Write out, please, the lines from the beginning of the material to the line with "callers interleave at", including both ends and nothing else.

-*-

(* ===== verification/Breaker.v ===== *)
(** * Breaker: the circuit breakers

    [infra/circuitbreaker/in_memory.py] ([InMemoryCircuitBreaker]) and
    [infra/circuitbreaker/redis_breaker.py] (the two Lua scripts and the client
    around them).  A monotonic reading is an integer number of microseconds for
    the in-memory adapter and of milliseconds for the Redis one.  Concurrent
    callers interleave at the two atomic sections of a call, the gate and the
    recording of its outcome; between them the call is in flight. *)

From S2P Require Import Prelude Domain.

Inductive CircuitBreakerState : Type := CLOSED | OPEN | HALF_OPEN.
#[global] Instance CircuitBreakerState_eq_dec : EqDecision CircuitBreakerState.
Proof. solve_decision. Defined.

(** [_should_count]: a cancellation never counts. *)
Definition should_count_exn (e : exn) (predicate : option (exn -> bool)) : bool :=
  match e with
  | CancelledError => false
  | _ => match predicate with None => true | Some p => p e end
  end.

(** [while xs and xs[0] < cutoff: xs.popleft()]. *)
Fixpoint prune (cutoff : Z) (l : list Z) : list Z :=
  match l with
  | x :: l' => if x <? cutoff then prune cutoff l' else l
  | [] => []
  end.

(** ** [InMemoryCircuitBreaker] *)

Record BucketState : Type := mkBucket {
  bk_state : CircuitBreakerState;
  bk_failures : list Z;
  bk_opened_at : option Z;
  bk_probe_in_flight : bool
}.

Definition empty_bucket : BucketState := mkBucket CLOSED [] None false.

Record BreakerConfig : Type := mkBreakerConfig {
  bc_failure_threshold : Z;
  bc_window : Z;
  bc_cooldown : Z
}.

(** The constructor's checks. *)
Definition make_breaker (threshold window cooldown : Z) : res BreakerConfig :=
  if threshold <? 1 then Err (ValueError "failure_threshold must be >= 1")
  else if window <=? 0 then Err (ValueError "window_seconds must be > 0")
  else if cooldown <=? 0 then Err (ValueError "cooldown_seconds must be > 0")
  else Ok (mkBreakerConfig threshold window cooldown).

Section InMemory.
Context (cfg : BreakerConfig).

(** [_gate]: [true] for a probe. *)
Definition breaker_gate (now : Z) (b : BucketState) : res bool * BucketState :=
  match bk_state b with
  | CLOSED => (Ok false, b)
  | OPEN =>
      match bk_opened_at b with
      | None => (Err AssertionError, b)
      | Some t0 =>
          let elapsed := now - t0 in
          if elapsed <? bc_cooldown cfg then
            (Err (CircuitBreakerOpenError
                    (Some (Z.max 1 (Z.quot (bc_cooldown cfg - elapsed) 1000)))), b)
          else (Ok true, mkBucket HALF_OPEN (bk_failures b) (bk_opened_at b) true)
      end
  | HALF_OPEN => (Err (CircuitBreakerOpenError None), b)
  end.

(** [_record_outcome]. *)
Definition record_outcome (now : Z) (success counted is_probe : bool) (b : BucketState)
    : BucketState :=
  if is_probe then
    if success then mkBucket CLOSED [] None false
    else mkBucket OPEN [] (Some now) false
  else if success || negb counted then b
  else
    let failures := prune (now - bc_window cfg) (bk_failures b ++ [now]) in
    if bc_failure_threshold cfg <=? Z.of_nat (length failures)
    then mkBucket OPEN failures (Some now) (bk_probe_in_flight b)
    else mkBucket (bk_state b) failures (bk_opened_at b) (bk_probe_in_flight b).
End InMemory.

(** [call] over a world that holds the buckets by key and a monotonic clock. *)
Record BreakerWorld : Type := mkBreakerWorld {
  bw_buckets : gmap string BucketState;
  bw_monotonic : nat -> Z;
  bw_ticks : nat
}.

Definition monotonic : M BreakerWorld Z := fun w =>
  (Ok (bw_monotonic w (bw_ticks w)), mkBreakerWorld (bw_buckets w) (bw_monotonic w) (S (bw_ticks w))).

Definition get_bucket (key : string) : M BreakerWorld BucketState := fun w =>
  match bw_buckets w !! key with
  | Some b => (Ok b, w)
  | None => (Ok empty_bucket,
             mkBreakerWorld (<[key := empty_bucket]> (bw_buckets w)) (bw_monotonic w) (bw_ticks w))
  end.

Definition put_bucket (key : string) (b : BucketState) : M BreakerWorld unit :=
  modify (fun w => mkBreakerWorld (<[key := b]> (bw_buckets w)) (bw_monotonic w) (bw_ticks w)).

Definition gate_key (cfg : BreakerConfig) (key : string) : M BreakerWorld bool :=
  b <- get_bucket key ;;
  now <- monotonic ;;
  let '(r, b') := breaker_gate cfg now b in
  put_bucket key b' ;;; lift r.

Definition record_key (cfg : BreakerConfig) (key : string) (success counted is_probe : bool)
    : M BreakerWorld unit :=
  b <- get_bucket key ;;
  now <- monotonic ;;
  put_bucket key (record_outcome cfg now success counted is_probe b).

(** The breaker's own steps inside a world that also holds what the guarded call
    works on. *)
Definition on_fst {B U A} (m : M B A) : M (B * U) A := fun w => let '(r, b') := m w.1 in (r, (b', w.2)).

Definition breaker_call {U A} (cfg : BreakerConfig) (key : string) (fn : M (BreakerWorld * U) A)
    (should_count : option (exn -> bool)) : M (BreakerWorld * U) A :=
  is_probe <- on_fst (gate_key cfg key) ;;
  result <- try_except fn
    (fun e => Some (on_fst (record_key cfg key false (should_count_exn e should_count) is_probe) ;;; raise e)) ;;
  on_fst (record_key cfg key true false is_probe) ;;;
  ret result.

(** ** [RedisCircuitBreaker]

    The [state] hash and the [fail] list with the time at which each expires;
    a key past its expiry reads as absent. *)

Record RedisHash : Type := mkRedisHash {
  rh_state : CircuitBreakerState;
  rh_opened_at_ms : Z;
  rh_probe_in_flight : bool
}.

Record RedisBreaker : Type := mkRedisBreaker {
  rb_hash : option RedisHash;
  rb_hash_expiry : option Z;
  rb_fail : list Z;
  rb_fail_expiry : option Z
}.

Definition expired (now : Z) (e : option Z) : bool := match e with Some t => t <=? now | None => false end.

Definition read_hash (now : Z) (s : RedisBreaker) : option RedisHash :=
  if expired now (rb_hash_expiry s) then None else rb_hash s.
Definition read_fail (now : Z) (s : RedisBreaker) : list Z :=
  if expired now (rb_fail_expiry s) then [] else rb_fail s.

Inductive GateReply : Type := Pass | OpenFor (retry_ms : Z) | Probe.

Section Redis.
Context (cfg : BreakerConfig) (ttl_ms : Z).

(** [_GATE_SCRIPT]; [HSET] on a live key keeps its expiry, on an absent key
    it creates one without expiry. *)
Definition gate_script (now_ms : Z) (s : RedisBreaker) : GateReply * RedisBreaker :=
  match read_hash now_ms s with
  | None => (Pass, s)
  | Some h =>
      match rh_state h with
      | CLOSED => (Pass, s)
      | OPEN =>
          let elapsed := now_ms - rh_opened_at_ms h in
          if elapsed <? bc_cooldown cfg then
            let retry := bc_cooldown cfg - elapsed in
            (OpenFor (if retry <? 1 then 1 else retry), s)
          else (Probe, mkRedisBreaker (Some (mkRedisHash HALF_OPEN (rh_opened_at_ms h) true))
                         (rb_hash_expiry s) (rb_fail s) (rb_fail_expiry s))
      | HALF_OPEN =>
          if rh_probe_in_flight h then (OpenFor (-1), s)
          else (Probe, mkRedisBreaker (Some (mkRedisHash HALF_OPEN (rh_opened_at_ms h) true))
                         (rb_hash_expiry s) (rb_fail s) (rb_fail_expiry s))
      end
  end.

(** [EXPIRE key ttl] does nothing on an absent key. *)
Definition record_script (now_ms : Z) (success counted is_probe : bool) (s : RedisBreaker)
    : RedisBreaker :=
  if is_probe then
    if success then mkRedisBreaker (Some (mkRedisHash CLOSED 0 false)) (Some (now_ms + ttl_ms)) [] None
    else mkRedisBreaker (Some (mkRedisHash OPEN now_ms false)) (Some (now_ms + ttl_ms)) [] None
  else if success || negb counted then s
  else
    let fails := prune (now_ms - bc_window cfg) (read_fail now_ms s ++ [now_ms]) in
    if bc_failure_threshold cfg <=? Z.of_nat (length fails)
    then mkRedisBreaker (Some (mkRedisHash OPEN now_ms false)) (Some (now_ms + ttl_ms)) [] None
    else mkRedisBreaker (read_hash now_ms s)
           (match read_hash now_ms s with Some _ => Some (now_ms + ttl_ms) | None => None end)
           fails (Some (now_ms + ttl_ms)).

(** [_gate] of the client. *)
Definition redis_gate (now_ms : Z) (s : RedisBreaker) : res bool * RedisBreaker :=
  let '(reply, s') := gate_script now_ms s in
  (match reply with
   | Pass => Ok false
   | Probe => Ok true
   | OpenFor retry => Err (CircuitBreakerOpenError (if retry <? 0 then None else Some retry))
   end, s').
End Redis.

(** [call] over a Redis that holds the keys, a clock, and an oracle for the
    script calls that fail with a [RedisError], which change nothing. *)
Record RedisWorld : Type := mkRedisWorld {
  rw_keys : gmap string RedisBreaker;
  rw_now_ms : nat -> Z;
  rw_ticks : nat;
  rw_fault : nat -> bool;
  rw_calls : nat
}.

Definition absent_breaker : RedisBreaker := mkRedisBreaker None None [] None.

(** One script call on the keys of [key]. *)
Definition run_script {A} (key : string) (script : Z -> RedisBreaker -> A * RedisBreaker)
    : M RedisWorld A := fun w =>
  let now := rw_now_ms w (rw_ticks w) in
  if rw_fault w (rw_calls w) then
    (Err CircuitBreakerBackendError,
     mkRedisWorld (rw_keys w) (rw_now_ms w) (S (rw_ticks w)) (rw_fault w) (S (rw_calls w)))
  else
    let '(a, s') := script now (default absent_breaker (rw_keys w !! key)) in
    (Ok a, mkRedisWorld (<[key := s']> (rw_keys w)) (rw_now_ms w) (S (rw_ticks w)) (rw_fault w)
             (S (rw_calls w))).

Definition redis_gate_call (cfg : BreakerConfig) (key : string) : M RedisWorld bool :=
  r <- run_script key (redis_gate cfg) ;; lift r.

Definition redis_record_call (cfg : BreakerConfig) (ttl_ms : Z) (key : string)
    (success counted is_probe : bool) : M RedisWorld unit :=
  run_script key (fun now s => (tt, record_script cfg ttl_ms now success counted is_probe s)).

Definition redis_breaker_call {U A} (cfg : BreakerConfig) (ttl_ms : Z) (key : string)
    (fn : M (RedisWorld * U) A) (should_count : option (exn -> bool)) : M (RedisWorld * U) A :=
  is_probe <- on_fst (redis_gate_call cfg key) ;;
  result <- try_except fn
    (fun e => Some (on_fst (redis_record_call cfg ttl_ms key false (should_count_exn e should_count) is_probe) ;;;
                    raise e)) ;;
  on_fst (redis_record_call cfg ttl_ms key true false is_probe) ;;;
  ret result.
(** Replicas whose monotonic clocks differ defeat the shared limiter.  The
    timestamps come from each client's own monotonic clock; when one replica's
    clock is ahead of another's by at least the time a bucket takes to fill,
    and the two alternate, every request of the replica that is ahead is
    granted, however fast they come. *)
Theorem skewed_replicas_unlimited cfg ahead behind cost s :
  valid_config cfg -> 1 <= cost <= rl_burst cfg ->
  rl_burst cfg * rl_den cfg <= (ahead - behind) * rl_num cfg ->
  match s with Some r => bucket_ok cfg (rk_bucket r) /\ ahead < rk_expires r | None => True end ->
  ahead < behind + ttl_ms cfg ->
  let s1 := (redis_acquire cfg behind cost s).2 in
  exists d s2, redis_acquire cfg ahead cost s1 = (Ok d, Some s2) /\ rd_allowed d = true /\
    rk_expires s2 = ahead + ttl_ms cfg.
Proof.
  intros Hcfg Hc Hgap Hs Hlive. pose proof Hcfg as (Hn & Hd & Hbu). cbv zeta.
  assert (H1 : exists b, (redis_acquire cfg behind cost s).2 = Some (mkRedisBucket b (behind + ttl_ms cfg)) /\
            bucket_ok cfg b /\ tb_last_refill b = behind).
  { unfold redis_acquire, lua_script. destruct (Z.ltb_spec cost 1); [lia|].
    destruct (Z.ltb_spec (rl_burst cfg) cost); [lia|].
    set (ob := match s with Some r => if rk_expires r <=? behind then None else Some (rk_bucket r) | None => None end).
    assert (Hob : obucket_ok cfg ob).
    { unfold ob. destruct s as [r|]; [|done]. destruct (rk_expires r <=? behind); [done|]. apply Hs. }
    destruct (start_ok cfg Hcfg behind ob Hob) as [Hb Hl]. cbv zeta in Hb, Hl.
    destruct (Z.leb_spec (cost * rl_den cfg)
      (tb_tokens (match ob with Some b => refill cfg behind b | None => mkTokenBucket (rl_burst cfg * rl_den cfg) behind end)));
      simpl; eexists; (split; [reflexivity|]); unfold bucket_ok in *; simpl; split; [nia|done|done|done]. }
  destruct H1 as (b & -> & Hb & Hl). unfold redis_acquire, lua_script.
  destruct (Z.ltb_spec cost 1); [lia|]. destruct (Z.ltb_spec (rl_burst cfg) cost); [lia|]. simpl.
  destruct (Z.leb_spec (behind + ttl_ms cfg) ahead); [lia|].
  assert (Hfull : tb_tokens (refill cfg ahead b) = rl_burst cfg * rl_den cfg).
  { unfold refill, bucket_ok in *. simpl. rewrite Hl. nia. }
  rewrite Hfull. destruct (Z.leb_spec (cost * rl_den cfg) (rl_burst cfg * rl_den cfg)); [|nia].
  simpl. eauto.
Qed.

(** ** Witnesses *)

(** One token per second, burst of two. *)
Definition demo_limiter : LimiterConfig := mkLimiterConfig 1 1000 2.
Lemma demo_limiter_valid : valid_config demo_limiter.
Proof. unfold valid_config; simpl; lia. Qed.

Lemma rate_bound_witness :
  granted demo_limiter [(0, 1); (0, 1); (10, 1); (1000, 1)] None = 3 /\
  granted demo_limiter [(0, 1); (0, 1); (10, 1); (1000, 1)] None * 1000 <= 2000 + 1000.
Proof.
  split; [reflexivity|].
  exact (rate_bound demo_limiter demo_limiter_valid 0 1 [(0, 1); (10, 1); (1000, 1)] ltac:(simpl; lia)).
Defined.

Lemma retry_hint_exact_witness :
  let ob := Some (mkTokenBucket 400 0) in
  exists d ob', acquire demo_limiter 0 1 ob = (Ok d, ob') /\ rd_retry_after_ms d = Some 600 /\
    exists d' ob'', acquire demo_limiter 600 1 ob' = (Ok d', ob'') /\ rd_allowed d' = true.
Proof.
  cbv zeta. eexists _, _. split; [reflexivity|]. split; [reflexivity|].
  destruct (retry_hint_exact demo_limiter demo_limiter_valid 0 1 (Some (mkTokenBucket 400 0))
              (mkDecision false 0 (Some 600)) (Some (mkTokenBucket 400 0))
              ltac:(unfold obucket_ok, bucket_ok; simpl; lia) ltac:(lia) eq_refl eq_refl)
    as (_ & _ & H & _).
  exact H.
Defined.

Lemma redis_limiter_equiv_witness :
  decisions demo_limiter [(0, 1); (5, 2); (9000, 2)] None
  = redis_decisions demo_limiter [(0, 1); (5, 2); (9000, 2)] None.
Proof.
  exact (redis_limiter_equiv demo_limiter demo_limiter_valid 0 [(0, 1); (5, 2); (9000, 2)]
           ltac:(simpl; lia)).
Defined.

Lemma skewed_replicas_unlimited_witness :
  exists d s2, redis_acquire demo_limiter 3000 2 (redis_acquire demo_limiter 0 2 None).2 = (Ok d, Some s2) /\
    rd_allowed d = true.
Proof.
  destruct (skewed_replicas_unlimited demo_limiter 3000 0 2 None demo_limiter_valid ltac:(simpl; lia)
              ltac:(simpl; lia) I ltac:(vm_compute; reflexivity)) as (d & s2 & H1 & H2 & _).
  exists d, s2. split; [exact H1|exact H2].
Defined.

-*-

**Reply:**
(* ===== verification/Breaker.v ===== *)
(** * Breaker: the circuit breakers

    [infra/circuitbreaker/in_memory.py] ([InMemoryCircuitBreaker]) and
    [infra/circuitbreaker/redis_breaker.py] (the two Lua scripts and the client
    around them).  A monotonic reading is an integer number of microseconds for
    the in-memory adapter and of milliseconds for the Redis one.  Concurrent
    callers interleave at the two atomic sections of a call, the gate and the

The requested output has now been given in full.